For the records below, output each line exactly as it appears, from the first through the line with "exists kb. split; [exact Hkb|].".

━━━

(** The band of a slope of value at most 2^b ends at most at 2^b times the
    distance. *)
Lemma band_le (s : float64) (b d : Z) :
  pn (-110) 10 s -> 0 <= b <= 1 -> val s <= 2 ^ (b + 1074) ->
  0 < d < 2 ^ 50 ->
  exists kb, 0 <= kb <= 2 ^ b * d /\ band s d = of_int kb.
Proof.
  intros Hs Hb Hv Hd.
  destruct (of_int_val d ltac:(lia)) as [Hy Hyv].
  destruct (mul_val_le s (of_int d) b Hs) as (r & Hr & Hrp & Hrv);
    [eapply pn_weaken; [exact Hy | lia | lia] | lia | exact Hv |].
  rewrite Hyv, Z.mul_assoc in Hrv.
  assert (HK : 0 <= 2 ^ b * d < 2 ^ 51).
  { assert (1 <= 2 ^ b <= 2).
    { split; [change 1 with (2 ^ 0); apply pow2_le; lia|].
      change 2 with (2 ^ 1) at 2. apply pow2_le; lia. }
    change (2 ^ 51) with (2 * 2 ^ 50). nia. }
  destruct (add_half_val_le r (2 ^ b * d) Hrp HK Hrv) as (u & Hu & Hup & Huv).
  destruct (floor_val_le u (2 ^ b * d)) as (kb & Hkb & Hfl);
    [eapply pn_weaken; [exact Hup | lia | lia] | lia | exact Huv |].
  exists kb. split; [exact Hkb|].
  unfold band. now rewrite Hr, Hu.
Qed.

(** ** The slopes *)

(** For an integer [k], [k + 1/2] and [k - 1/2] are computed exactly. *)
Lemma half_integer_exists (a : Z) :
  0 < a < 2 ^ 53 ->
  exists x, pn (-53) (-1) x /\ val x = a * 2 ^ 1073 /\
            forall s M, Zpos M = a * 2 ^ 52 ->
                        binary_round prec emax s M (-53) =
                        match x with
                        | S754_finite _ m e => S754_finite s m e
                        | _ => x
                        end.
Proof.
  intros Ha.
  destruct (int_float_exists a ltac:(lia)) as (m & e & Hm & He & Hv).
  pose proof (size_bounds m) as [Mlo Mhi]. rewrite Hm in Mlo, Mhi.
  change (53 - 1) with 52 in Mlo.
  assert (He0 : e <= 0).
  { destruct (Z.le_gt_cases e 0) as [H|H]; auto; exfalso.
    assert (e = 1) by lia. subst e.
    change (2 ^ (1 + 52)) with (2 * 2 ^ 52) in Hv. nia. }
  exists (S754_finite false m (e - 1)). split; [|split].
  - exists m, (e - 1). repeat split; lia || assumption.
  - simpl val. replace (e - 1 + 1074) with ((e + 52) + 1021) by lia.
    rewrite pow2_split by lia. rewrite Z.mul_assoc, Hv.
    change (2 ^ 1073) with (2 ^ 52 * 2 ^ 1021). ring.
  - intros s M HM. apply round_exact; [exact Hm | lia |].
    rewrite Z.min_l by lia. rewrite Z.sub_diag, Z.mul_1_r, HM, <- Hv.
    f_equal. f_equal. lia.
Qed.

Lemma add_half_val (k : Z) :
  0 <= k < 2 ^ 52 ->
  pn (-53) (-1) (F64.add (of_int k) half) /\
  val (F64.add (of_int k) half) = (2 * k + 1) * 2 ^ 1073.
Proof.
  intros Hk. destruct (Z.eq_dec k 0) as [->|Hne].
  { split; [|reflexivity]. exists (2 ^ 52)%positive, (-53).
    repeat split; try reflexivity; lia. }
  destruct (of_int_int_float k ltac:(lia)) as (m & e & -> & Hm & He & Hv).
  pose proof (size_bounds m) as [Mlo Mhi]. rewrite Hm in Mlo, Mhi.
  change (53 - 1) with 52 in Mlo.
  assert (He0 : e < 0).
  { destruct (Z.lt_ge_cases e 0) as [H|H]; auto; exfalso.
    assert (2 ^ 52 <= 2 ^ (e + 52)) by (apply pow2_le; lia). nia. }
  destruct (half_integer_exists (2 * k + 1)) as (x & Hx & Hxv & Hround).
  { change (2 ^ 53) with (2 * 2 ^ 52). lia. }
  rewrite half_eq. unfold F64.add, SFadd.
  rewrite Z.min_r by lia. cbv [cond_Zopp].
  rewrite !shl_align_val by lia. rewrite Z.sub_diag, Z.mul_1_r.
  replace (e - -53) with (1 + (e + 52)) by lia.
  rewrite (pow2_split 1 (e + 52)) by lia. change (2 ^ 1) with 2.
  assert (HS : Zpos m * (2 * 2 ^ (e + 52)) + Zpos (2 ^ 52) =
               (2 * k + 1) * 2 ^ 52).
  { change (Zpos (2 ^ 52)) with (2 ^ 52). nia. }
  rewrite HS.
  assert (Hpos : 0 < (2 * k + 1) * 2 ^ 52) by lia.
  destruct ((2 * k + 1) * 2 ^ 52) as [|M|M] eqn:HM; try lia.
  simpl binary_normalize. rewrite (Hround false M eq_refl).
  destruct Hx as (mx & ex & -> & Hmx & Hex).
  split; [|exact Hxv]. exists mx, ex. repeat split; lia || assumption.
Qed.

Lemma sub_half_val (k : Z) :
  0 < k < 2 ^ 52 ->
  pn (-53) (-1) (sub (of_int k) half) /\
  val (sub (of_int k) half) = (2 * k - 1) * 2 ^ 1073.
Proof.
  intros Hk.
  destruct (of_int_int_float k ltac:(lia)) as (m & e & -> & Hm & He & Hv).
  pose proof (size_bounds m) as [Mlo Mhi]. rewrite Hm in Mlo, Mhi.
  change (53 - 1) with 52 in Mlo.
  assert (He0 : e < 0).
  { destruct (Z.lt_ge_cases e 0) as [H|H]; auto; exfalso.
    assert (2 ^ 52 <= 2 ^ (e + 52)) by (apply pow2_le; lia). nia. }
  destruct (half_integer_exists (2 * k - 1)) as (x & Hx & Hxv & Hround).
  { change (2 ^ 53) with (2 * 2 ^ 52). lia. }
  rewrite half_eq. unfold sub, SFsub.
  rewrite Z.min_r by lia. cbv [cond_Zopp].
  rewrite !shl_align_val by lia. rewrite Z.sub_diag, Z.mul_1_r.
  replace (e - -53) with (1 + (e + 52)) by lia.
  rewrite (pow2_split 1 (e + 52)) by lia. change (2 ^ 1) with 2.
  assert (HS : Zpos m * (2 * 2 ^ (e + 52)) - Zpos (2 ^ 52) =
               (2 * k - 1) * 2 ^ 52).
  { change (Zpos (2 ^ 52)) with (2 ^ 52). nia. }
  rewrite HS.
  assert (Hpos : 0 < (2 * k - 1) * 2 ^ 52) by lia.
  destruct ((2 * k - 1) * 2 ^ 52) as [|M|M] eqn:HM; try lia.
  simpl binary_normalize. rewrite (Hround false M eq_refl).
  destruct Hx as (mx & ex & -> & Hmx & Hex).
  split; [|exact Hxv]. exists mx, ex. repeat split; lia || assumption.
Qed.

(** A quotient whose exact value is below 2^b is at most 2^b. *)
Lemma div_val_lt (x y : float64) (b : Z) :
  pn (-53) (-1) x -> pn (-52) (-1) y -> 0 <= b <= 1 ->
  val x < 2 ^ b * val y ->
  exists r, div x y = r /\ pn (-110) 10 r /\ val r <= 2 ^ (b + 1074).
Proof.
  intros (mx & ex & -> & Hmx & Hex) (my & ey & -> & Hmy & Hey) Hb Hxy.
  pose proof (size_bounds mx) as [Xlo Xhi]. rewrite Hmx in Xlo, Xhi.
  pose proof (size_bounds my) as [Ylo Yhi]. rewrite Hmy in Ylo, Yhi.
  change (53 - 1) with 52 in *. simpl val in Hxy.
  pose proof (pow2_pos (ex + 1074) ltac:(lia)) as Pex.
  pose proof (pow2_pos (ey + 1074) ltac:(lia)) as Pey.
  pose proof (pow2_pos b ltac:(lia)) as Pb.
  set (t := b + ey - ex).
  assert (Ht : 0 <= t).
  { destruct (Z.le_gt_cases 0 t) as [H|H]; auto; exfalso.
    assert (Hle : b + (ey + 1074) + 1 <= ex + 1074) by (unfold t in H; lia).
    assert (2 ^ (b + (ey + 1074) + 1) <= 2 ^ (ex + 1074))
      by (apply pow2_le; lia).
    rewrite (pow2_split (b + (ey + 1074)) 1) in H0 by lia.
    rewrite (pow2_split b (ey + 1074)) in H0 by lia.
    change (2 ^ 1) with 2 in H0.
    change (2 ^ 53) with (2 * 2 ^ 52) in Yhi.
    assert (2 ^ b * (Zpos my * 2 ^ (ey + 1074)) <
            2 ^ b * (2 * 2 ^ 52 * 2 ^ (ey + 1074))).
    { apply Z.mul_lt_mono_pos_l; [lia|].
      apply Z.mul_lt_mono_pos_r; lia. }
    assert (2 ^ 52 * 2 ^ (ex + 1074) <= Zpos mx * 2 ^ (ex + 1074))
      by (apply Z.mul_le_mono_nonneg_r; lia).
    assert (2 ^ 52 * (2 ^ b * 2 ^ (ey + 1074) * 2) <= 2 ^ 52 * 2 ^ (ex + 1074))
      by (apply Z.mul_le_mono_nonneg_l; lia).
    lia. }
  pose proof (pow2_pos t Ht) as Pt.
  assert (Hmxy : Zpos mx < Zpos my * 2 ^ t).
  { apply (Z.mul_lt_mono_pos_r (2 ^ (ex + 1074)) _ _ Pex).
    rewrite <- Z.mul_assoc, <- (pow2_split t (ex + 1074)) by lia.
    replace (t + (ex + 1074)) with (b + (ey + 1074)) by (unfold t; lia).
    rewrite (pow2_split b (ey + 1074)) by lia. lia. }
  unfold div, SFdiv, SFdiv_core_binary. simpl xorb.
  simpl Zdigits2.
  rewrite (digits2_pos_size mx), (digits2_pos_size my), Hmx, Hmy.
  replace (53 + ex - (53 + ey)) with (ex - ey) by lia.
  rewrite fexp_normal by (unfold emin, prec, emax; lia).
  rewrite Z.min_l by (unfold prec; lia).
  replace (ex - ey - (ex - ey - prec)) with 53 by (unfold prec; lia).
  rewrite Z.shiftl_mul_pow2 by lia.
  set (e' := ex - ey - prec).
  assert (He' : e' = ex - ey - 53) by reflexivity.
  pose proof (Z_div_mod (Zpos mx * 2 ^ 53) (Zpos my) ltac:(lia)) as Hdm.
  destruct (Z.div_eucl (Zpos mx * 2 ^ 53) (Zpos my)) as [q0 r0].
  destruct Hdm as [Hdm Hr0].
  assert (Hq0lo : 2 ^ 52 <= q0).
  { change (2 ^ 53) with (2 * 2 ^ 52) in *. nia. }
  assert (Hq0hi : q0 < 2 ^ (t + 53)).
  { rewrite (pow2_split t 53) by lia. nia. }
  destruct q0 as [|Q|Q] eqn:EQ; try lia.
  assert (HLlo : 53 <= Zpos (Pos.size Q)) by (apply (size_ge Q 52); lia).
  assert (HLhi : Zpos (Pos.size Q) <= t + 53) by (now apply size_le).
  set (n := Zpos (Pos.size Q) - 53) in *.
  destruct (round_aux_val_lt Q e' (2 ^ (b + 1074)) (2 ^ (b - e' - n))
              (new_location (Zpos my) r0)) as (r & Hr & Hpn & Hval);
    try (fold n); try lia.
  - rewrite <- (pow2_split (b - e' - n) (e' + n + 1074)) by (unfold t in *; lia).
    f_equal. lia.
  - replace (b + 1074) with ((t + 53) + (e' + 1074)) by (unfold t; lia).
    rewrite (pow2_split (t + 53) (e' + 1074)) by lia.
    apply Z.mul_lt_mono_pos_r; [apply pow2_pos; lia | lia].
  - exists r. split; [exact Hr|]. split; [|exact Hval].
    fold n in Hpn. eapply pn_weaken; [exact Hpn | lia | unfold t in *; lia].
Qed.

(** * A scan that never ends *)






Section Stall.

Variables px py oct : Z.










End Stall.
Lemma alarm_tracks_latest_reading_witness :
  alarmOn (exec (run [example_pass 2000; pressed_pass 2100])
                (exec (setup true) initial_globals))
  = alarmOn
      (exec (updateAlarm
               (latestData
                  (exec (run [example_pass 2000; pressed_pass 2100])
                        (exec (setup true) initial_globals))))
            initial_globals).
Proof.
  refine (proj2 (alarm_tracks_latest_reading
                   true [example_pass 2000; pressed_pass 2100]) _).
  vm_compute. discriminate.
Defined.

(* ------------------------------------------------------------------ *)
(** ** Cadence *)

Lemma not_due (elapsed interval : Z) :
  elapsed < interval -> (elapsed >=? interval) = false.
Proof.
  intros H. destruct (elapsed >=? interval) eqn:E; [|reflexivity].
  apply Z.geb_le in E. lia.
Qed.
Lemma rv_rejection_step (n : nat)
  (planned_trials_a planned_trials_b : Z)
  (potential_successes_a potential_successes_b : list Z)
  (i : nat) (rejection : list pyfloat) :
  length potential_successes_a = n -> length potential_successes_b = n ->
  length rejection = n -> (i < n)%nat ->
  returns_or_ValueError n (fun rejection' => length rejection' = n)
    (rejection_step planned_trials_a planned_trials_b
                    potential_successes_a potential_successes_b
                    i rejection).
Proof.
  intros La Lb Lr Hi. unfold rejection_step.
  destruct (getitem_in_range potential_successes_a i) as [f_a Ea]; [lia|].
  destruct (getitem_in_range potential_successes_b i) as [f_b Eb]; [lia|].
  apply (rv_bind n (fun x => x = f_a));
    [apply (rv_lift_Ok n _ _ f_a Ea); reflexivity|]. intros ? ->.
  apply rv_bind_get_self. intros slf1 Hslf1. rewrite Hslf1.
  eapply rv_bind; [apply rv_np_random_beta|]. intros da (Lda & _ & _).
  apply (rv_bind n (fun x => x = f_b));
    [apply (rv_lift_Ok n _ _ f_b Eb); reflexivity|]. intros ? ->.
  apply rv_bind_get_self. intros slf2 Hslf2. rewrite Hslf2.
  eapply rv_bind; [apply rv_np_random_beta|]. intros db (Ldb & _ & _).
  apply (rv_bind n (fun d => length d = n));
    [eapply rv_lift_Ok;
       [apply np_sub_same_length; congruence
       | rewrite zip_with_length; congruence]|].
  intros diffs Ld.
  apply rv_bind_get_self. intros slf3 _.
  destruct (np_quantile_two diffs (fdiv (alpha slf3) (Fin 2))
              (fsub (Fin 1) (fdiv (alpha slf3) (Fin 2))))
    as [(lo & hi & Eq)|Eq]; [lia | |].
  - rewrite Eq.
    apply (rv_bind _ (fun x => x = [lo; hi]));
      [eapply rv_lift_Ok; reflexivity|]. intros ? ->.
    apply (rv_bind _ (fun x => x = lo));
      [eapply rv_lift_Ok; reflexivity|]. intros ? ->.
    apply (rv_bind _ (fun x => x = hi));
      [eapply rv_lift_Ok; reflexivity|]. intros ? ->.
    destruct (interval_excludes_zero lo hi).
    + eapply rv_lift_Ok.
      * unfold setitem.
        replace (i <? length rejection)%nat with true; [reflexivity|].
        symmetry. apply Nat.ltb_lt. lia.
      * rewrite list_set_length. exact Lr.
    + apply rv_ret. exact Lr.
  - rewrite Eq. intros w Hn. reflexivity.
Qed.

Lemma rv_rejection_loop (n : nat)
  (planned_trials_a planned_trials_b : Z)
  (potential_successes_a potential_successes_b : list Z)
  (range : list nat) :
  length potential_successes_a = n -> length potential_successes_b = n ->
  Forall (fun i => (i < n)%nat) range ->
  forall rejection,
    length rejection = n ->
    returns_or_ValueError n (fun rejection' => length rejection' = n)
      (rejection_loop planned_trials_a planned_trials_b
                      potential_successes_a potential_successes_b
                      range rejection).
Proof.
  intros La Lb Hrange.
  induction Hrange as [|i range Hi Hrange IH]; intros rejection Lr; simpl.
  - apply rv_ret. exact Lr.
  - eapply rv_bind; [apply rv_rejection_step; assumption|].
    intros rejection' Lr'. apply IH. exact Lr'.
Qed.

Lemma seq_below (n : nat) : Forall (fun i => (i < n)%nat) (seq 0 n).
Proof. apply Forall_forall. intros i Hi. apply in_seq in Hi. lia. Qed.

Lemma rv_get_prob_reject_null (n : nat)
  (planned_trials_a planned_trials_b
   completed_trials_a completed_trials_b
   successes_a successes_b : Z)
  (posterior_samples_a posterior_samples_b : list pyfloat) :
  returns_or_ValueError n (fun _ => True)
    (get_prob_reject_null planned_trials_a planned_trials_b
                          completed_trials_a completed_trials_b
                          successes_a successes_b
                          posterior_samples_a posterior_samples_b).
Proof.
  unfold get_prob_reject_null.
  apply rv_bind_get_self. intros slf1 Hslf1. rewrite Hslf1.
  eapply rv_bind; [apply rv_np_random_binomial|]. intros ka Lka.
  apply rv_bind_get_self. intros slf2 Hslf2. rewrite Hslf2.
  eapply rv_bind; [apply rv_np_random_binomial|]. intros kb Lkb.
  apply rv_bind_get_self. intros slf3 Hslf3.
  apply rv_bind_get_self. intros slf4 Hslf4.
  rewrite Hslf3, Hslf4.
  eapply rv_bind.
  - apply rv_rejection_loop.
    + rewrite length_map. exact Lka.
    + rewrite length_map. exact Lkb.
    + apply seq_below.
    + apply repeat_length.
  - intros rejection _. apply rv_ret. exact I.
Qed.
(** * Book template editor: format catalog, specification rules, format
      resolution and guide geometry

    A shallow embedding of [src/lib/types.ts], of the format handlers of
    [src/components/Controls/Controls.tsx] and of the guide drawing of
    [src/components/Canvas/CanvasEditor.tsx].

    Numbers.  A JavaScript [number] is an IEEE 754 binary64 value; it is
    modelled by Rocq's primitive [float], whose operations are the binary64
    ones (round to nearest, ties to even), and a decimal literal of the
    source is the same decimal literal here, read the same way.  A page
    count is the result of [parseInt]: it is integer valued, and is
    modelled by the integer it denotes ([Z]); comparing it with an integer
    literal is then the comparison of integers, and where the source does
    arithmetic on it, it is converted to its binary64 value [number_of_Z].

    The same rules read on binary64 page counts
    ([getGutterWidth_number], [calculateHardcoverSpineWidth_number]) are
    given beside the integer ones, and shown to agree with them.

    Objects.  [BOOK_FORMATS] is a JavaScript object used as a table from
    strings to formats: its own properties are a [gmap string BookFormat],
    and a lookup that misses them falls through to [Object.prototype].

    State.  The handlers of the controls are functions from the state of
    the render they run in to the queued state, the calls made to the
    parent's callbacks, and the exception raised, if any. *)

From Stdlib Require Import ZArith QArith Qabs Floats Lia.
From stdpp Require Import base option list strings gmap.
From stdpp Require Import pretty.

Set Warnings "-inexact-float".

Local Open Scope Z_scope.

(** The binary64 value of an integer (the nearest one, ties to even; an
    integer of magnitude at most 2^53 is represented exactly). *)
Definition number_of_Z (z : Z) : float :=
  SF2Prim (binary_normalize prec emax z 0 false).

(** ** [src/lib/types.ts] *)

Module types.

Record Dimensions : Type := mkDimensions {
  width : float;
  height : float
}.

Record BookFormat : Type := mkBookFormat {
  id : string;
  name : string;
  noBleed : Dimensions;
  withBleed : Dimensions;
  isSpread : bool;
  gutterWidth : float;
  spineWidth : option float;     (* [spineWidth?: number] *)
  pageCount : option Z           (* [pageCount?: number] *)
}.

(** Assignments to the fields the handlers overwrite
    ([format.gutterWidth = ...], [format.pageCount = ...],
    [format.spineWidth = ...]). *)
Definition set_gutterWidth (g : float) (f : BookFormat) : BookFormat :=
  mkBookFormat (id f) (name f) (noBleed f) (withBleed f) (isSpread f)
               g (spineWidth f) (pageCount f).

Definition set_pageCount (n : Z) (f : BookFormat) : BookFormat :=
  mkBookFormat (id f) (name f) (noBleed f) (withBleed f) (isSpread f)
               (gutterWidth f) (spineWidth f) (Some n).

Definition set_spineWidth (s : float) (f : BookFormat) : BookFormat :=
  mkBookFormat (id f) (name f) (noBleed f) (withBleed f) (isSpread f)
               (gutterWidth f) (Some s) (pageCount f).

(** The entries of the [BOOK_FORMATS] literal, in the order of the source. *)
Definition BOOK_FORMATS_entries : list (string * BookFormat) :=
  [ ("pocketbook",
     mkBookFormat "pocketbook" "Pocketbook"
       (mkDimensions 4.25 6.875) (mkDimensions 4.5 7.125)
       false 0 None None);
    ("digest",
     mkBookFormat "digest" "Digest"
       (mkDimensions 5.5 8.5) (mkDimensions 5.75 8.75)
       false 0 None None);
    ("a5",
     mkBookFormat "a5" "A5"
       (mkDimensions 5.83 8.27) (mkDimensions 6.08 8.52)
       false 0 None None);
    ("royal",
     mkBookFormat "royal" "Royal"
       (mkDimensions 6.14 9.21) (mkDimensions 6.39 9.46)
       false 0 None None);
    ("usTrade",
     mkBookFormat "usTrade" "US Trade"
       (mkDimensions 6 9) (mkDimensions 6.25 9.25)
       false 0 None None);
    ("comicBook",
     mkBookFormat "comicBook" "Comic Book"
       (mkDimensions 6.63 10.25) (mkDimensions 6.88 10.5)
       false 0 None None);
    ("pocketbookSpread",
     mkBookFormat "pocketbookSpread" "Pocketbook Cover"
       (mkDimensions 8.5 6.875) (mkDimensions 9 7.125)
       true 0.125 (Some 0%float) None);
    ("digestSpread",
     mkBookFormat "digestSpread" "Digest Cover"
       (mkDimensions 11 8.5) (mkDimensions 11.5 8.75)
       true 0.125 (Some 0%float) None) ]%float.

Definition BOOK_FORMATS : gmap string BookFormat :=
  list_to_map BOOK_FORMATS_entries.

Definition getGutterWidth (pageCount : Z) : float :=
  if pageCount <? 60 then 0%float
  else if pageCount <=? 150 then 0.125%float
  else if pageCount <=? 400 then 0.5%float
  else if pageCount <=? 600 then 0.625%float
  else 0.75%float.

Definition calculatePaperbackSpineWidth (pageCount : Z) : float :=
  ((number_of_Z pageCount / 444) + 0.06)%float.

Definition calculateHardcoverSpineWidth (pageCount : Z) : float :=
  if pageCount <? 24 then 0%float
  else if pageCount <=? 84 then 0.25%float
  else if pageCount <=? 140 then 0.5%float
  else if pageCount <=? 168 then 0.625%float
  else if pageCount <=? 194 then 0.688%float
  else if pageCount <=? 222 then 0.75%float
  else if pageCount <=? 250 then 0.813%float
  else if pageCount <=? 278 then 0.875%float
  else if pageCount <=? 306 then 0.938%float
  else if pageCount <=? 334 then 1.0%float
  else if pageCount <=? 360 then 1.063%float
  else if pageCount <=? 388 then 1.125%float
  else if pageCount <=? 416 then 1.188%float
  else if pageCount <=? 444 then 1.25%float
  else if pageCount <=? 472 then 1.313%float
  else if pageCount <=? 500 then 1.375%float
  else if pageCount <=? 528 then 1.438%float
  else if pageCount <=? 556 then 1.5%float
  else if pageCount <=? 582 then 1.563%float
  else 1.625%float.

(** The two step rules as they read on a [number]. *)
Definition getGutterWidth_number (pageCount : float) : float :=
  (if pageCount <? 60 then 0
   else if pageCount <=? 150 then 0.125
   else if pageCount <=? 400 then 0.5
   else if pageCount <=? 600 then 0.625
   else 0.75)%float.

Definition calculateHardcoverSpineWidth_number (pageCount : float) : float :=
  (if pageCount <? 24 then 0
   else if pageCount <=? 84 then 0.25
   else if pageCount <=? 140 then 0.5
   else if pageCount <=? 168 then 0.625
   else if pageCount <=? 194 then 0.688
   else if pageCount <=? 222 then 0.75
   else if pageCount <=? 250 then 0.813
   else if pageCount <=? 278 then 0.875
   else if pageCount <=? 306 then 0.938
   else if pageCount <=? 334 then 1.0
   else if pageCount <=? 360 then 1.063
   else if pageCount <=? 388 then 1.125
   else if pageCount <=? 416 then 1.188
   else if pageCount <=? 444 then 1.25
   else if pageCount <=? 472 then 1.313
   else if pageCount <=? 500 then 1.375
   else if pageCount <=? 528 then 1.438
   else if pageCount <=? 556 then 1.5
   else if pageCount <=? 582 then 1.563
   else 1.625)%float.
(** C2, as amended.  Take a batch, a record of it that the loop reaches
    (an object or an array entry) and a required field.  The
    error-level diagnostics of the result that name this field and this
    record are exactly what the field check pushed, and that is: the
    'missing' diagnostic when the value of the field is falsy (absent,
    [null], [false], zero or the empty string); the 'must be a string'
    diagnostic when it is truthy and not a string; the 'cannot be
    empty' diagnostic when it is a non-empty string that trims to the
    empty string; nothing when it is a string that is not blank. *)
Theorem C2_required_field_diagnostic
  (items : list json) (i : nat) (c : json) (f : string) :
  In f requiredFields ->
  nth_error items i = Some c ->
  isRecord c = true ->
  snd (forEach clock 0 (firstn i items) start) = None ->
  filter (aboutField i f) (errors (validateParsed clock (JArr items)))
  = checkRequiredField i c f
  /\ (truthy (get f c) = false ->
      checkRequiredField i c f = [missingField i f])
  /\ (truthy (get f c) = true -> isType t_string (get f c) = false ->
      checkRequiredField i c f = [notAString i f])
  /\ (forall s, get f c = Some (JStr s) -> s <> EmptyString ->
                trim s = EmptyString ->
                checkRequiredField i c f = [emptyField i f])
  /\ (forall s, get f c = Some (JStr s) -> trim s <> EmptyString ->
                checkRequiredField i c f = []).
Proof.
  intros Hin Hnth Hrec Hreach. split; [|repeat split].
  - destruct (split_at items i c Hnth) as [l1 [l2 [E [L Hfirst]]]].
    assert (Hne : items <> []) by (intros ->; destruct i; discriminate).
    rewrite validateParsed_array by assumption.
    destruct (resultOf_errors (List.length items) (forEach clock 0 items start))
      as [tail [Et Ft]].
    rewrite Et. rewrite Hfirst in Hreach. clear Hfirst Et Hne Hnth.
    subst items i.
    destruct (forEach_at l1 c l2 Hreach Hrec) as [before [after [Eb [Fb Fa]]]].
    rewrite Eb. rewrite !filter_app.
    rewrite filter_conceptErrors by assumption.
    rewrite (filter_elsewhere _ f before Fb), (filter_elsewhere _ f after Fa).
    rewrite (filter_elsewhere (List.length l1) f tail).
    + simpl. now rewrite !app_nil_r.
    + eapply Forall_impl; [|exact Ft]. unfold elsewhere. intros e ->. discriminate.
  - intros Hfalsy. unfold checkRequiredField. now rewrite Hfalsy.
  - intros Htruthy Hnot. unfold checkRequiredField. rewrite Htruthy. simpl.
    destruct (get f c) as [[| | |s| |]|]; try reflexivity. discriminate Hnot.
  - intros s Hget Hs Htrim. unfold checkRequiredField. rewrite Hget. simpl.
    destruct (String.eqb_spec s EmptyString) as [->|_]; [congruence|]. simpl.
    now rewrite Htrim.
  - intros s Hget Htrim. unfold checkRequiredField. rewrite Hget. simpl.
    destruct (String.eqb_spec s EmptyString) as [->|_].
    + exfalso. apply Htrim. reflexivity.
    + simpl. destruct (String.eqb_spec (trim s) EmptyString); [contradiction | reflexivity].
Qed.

━━━

● Your solution:
(** The band of a slope of value at most 2^b ends at most at 2^b times the
    distance. *)
Lemma band_le (s : float64) (b d : Z) :
  pn (-110) 10 s -> 0 <= b <= 1 -> val s <= 2 ^ (b + 1074) ->
  0 < d < 2 ^ 50 ->
  exists kb, 0 <= kb <= 2 ^ b * d /\ band s d = of_int kb.
Proof.
  intros Hs Hb Hv Hd.
  destruct (of_int_val d ltac:(lia)) as [Hy Hyv].
  destruct (mul_val_le s (of_int d) b Hs) as (r & Hr & Hrp & Hrv);
    [eapply pn_weaken; [exact Hy | lia | lia] | lia | exact Hv |].
  rewrite Hyv, Z.mul_assoc in Hrv.
  assert (HK : 0 <= 2 ^ b * d < 2 ^ 51).
  { assert (1 <= 2 ^ b <= 2).
    { split; [change 1 with (2 ^ 0); apply pow2_le; lia|].
      change 2 with (2 ^ 1) at 2. apply pow2_le; lia. }
    change (2 ^ 51) with (2 * 2 ^ 50). nia. }
  destruct (add_half_val_le r (2 ^ b * d) Hrp HK Hrv) as (u & Hu & Hup & Huv).
  destruct (floor_val_le u (2 ^ b * d)) as (kb & Hkb & Hfl);
    [eapply pn_weaken; [exact Hup | lia | lia] | lia | exact Huv |].
  exists kb. split; [exact Hkb|].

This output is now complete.